Tüm alanlarda yöneticilere, uygulayıcılara, uygulayanlara yönelik, bütün bu kesimleri derinden kaygılandıran amansız bir etkinliktir “Eleştiri”. “Doğru”ya, “Güzel”e ulaşma, bunları vurgulama ve yüceltme, “Yanlış”ı, “Tutarsız”ı belirleme çabasıdır “Eleştiri”.
Eleştiri, doğal olarak, tiyatro alanında da etkin bir güçtür ve nitelikli eleştiri eylemi, kimi çevrelerin değişik alanlarda her türden engellemelerine, sansür uygulamalarına karşın Antik Çağdan günümüze dek ödün vermeden süregelmiştir. Ne var ki ülkemize çok geç girmiştir genelde eleştiri, özelde de tiyatro eleştirisi; tüm öteki Batı kültürü kaynaklı yazınsal ve düşünsel etkinlikler gibi, Tanzimat dönemi sonrasında, bu oluşumun da epey sonrasında. Ve de her dönemde -günümüzde de- yönetici kurumlarının amansız gölgesi ile sansürün -kimi kez karamizah alanına giren sansürün- tehdidi altında. Yıldız Sarayı sansür kurulu, örneğin, XIX. yüzyılın son çeyreğinde İstanbul’a Cyrano de Bergerac’ı Fransızca oynamak üzere gelen bir Fransız topluluğuna gösteri izninin ancak metinden “burun” sözcüğünün çıkarılması durumunda verilebileceğini bildirilmiştir!
SEYİRCİYE AYDINLIK PENCERELER AÇMALI
Günümüzde de benzer sorunlarla karşılaşıyor eleştiri eylemi. Her zaman resmi olmasa da bilinçaltı sansürün. Her yapıtın temelinde özgür yaratının yattığının; her yapıtın her alanda yaşama yeni ufuklar açtığının kimilerine öğretilmesinden kaçınılarak.
Tiyatro eleştirmeni tanımına gelirsek tiyatro eleştirmeni -tüm eleştirmenlerin kendi alanlarında olması gerektiği gibi- tiyatro olgusu ve sanatıyla ilgili tüm alanlarda evrensel düzeyde derinlemesine bir altyapıya; algılama, değerlendirme ve anlatım yeteneğine; her türden özgürlükle, ruhsal, bilinçsel, bilgisel özgürlükle donanmış ve de etkili bir anlatım gücüne sahip olması gereken kişidir. Tiyatro eleştirmeni bir sahne yapıtının, bir oyunun düzenlemesi, yorumu, sahnelenişi, oynanışı, oynanış ortamı, seyirciye ulaşımı konularında nedenleri, niçinleri, nasılları inceleyerek nesnel ve tutarlı değerlendirmeler yapan, seyirciye aydınlık pencereler açan bir üstyazar olmak zorundadır. Ve de sahne tozu yutmuş, sansürden çekinmeyen, anlatım gücü yüksek bir üstyazar.

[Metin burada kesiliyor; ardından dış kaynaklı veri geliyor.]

Lemma PersistResults_stored results m addr name :
  achieves (λ _ _, True) (PersistResults HeaderSyncMode results m addr name)
    (λ _ _ d, ∀ r, r ∈ results → result_stored addr r d).
Proof.
  unfold PersistResults. case_match; [by intros o w s a w' s' _|].
  apply achieves_bind with (Q := λ _ _ _, True); [by intros o w s a w' s' _ _|intros _].
  apply achieves_bind with (Q := λ _ _ _, True); [by intros o w s a w' s' _ _|intros _].
  intros o w s [] w' s' _. unfold m_db, persistResults.
  destruct (transact _ o s) as [r s1] eqn:E. intros [= -> -> ->].
  apply transact_ok in E as (s2 & s3 & _ & _ & E & ->). by eapply persist_results_stored.
Qed.

(** The contract is still there, with at least the values it had. *)
Definition has_contract (addr : string) (c : Contract) (w : Watcher) (_ : ContractDB) : Prop :=
  ∃ c', Contracts w !! addr = Some c' ∧ collects c c'.

Lemma has_contract_stable addr c : stable polls (has_contract addr c).
Proof.
  intros p p' [Hc _] (c' & Ha & Hcc). destruct (Hc _ _ Ha) as (c'' & Ha' & Hcc'').
  exists c''. split; [done|by etransitivity].
Qed.

Lemma answers_same c c' m args bn s : same_contract c c' → answers c' m args bn s ↔ answers c m args bn s.
Proof. intros (Ha & Hd & _)%same_contract_fields. unfold answers. by rewrite Ha, Hd. Qed.

(** A call of a method returns the answer for its arguments. *)
Lemma poll_call_answers addr c m pg bn args :
  achieves (has_contract addr c) (poll_call addr m pg bn args)
    (λ r _ _, ∃ s, answers c m args bn s ∧ r = mkMethodResult m (map StringifyArg args) s pg bn).
Proof.
  intros o w s r w' s' (c' & Hc' & Hcc) E. unfold poll_call in E.
  m_step E c1 w1 s1. apply get_contract_ok in E0 as (Hc1 & -> & ->). assert (c1 = c') as -> by congruence.
  m_step E out w2 s2. unfold m_lift in E0. rewrite m_db_ok in E0. destruct E0 as [E0 ->].
  assert (FetchContractData (con_Abi c') (con_Address c') (met_Name m) args bn = Ok out ∧ s2 = s) as [Hout ->].
  { unfold db_lift in E0. by destruct (FetchContractData _ _ _ _ _); simplify_eq. }
  m_step E str w3 s3. unfold m_lift in E1. rewrite m_db_ok in E1. destruct E1 as [E1 ->].
  assert (stringify out = Ok str) as Hstr.
  { unfold db_lift in E1. by destruct (stringify out); simplify_eq. }
  m_step E u w4 s4. unfold m_ret in E. simplify_eq. exists str. split; [|done].
  apply (answers_same c c'); [apply Hcc|]. by exists out.
Qed.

BATI ÜLKELERİNDEN ÇARPICI ÖRNEKLER
Bu nitelikteki eleştirmenlerin tiyatro çevresi ve seyircisi üzerindeki etkisine, tiyatro eleştirisinin ne denli ciddi bir toplumsal ve sanatsal etkinlik olduğuna Batı ülkelerinden kimi çarpıcı örnekler verilebilir: yapımı, gerçekleştirilmesi, sahnelenmesi önemli sermaye birikimi gerektiren kimi Broadway müzikalleri, yetkin sayılan eleştirmenlerce hemen prömiyer ertesi yayımlanan olumsuz eleştiriler üzerine sahneden çekilmişlerdir. Bu gibi durumlarda eleştirmenin rolü
nün abartılmış olduğu söylenebilir ve karşı örnekler de verilebilir: gelenekçi tiyatro eleştirmenlerinin, ilk oynanışlarında, içerik, yorum, anlatım, sahnelenme, oynanış bakımlarından hırpaladıkları kimi oyunların -aykırı oyunlar- bugünün klasikleri arasına girmiş olmaları gibi; Beckett’in ilk sahnelenişinin 60. yılını kutladığımız Godot’yu Beklerken’i gibi, ya da İonesco’nun oyunları gibi.
Çünkü tiyatro alanı çok katmanlıdır, ve tiyatro eleştirmenlerinin de belirli uzmanlık alanları vardır. Bu son örnekte olduğu gibi yetkin eleştirmene her ortamda rastlanamaz.
Ülkemize gelirsek, ülkemizde Batı tiyatrosuna ve düşüncesine açıldıktan sonra yetkin eleştirmenler hep oldu; bugün de varlar. Gerçek tiyatro seyircileri de: İstanbul’da -ne yazık ki artık iki yılda bir gerçekleştirilen- Uluslararası Tiyatro Festivali sayesinde uluslararası deneyime ulaşan gerçek tiyatro seyircileri. Gerçek tiyatrocular, gerçek tiyatro seyircisi gerçek eleştirmenleri her zaman tanımış ve gereğince değerlendirmiştir.
Ne var ki ülkemizde, günümüzde, kamuoyunun -tiyatro sanatçılarının da- tiyatro eleştirmenlerine bir ulaşım sorunu yaşanıyor; nedeni pek anlaşılamayan bir durum yüzünden: Cumhuriyet, Evrensel, Aydınlık dışında neredeyse tüm günlük yayın organlarının sayfaları -magazin haberleri dışında- tiyatro üzerine eleştirisi yazılarına sımsıkı kapalı. Özellikle de en yüksek tirajlı olanların. Toplumbilimsel, ekinbilimsel, siyasal boyutları üzerinde ilginç araştırmalar yapılabilecek bir gerçektir bu.
GELECEĞE UMUTLA BAKIYORUM
Neyse ki sahne yapıtlarının alanlarında bilgi ve söz sahibi eleştirmenlerce değerlendirildiği kurumlar, oluşumlar yok değil ülkemizde. Tiyatro Eleştirmenleri Birliği’nce yayımlanan TEB OYUN; Tiyatro… Tiyatro; Sahne; …, Oyun Yazarları ve Çevirmenleri Derneğinin dergisi DRA/MA/TİK; Tiyatro/Çeviri/Araştırma dergisi Mimesis gibi alana kalıcı katkılarda bulunmayı amaçlayan ve bulunan tiyatro dergileri ile sayfalarını tiyatro eleştirisine açan Milliyet Sanat; “Varlık, tiyatroyu keşfettiği zaman insan olur” sloganıyla yayınlanan Tiyatro Gazetesi… gibi. Tiyatro Eleştirmenleri Birliği, Afife, Sadri Alışık, Lions, Dilligil… gibi eleştirmen üyeleriyle her yıl tiyatro yaşamını değerlendiren jüriler, altyapılı tiyatrocular ile geleceğin eleştirmenlerini yetiştiren Tiyatro Bölümleri ve Konservatuarlar. Bu oluşumlardan güç alarak ben umutla bakıyorum geleceğe.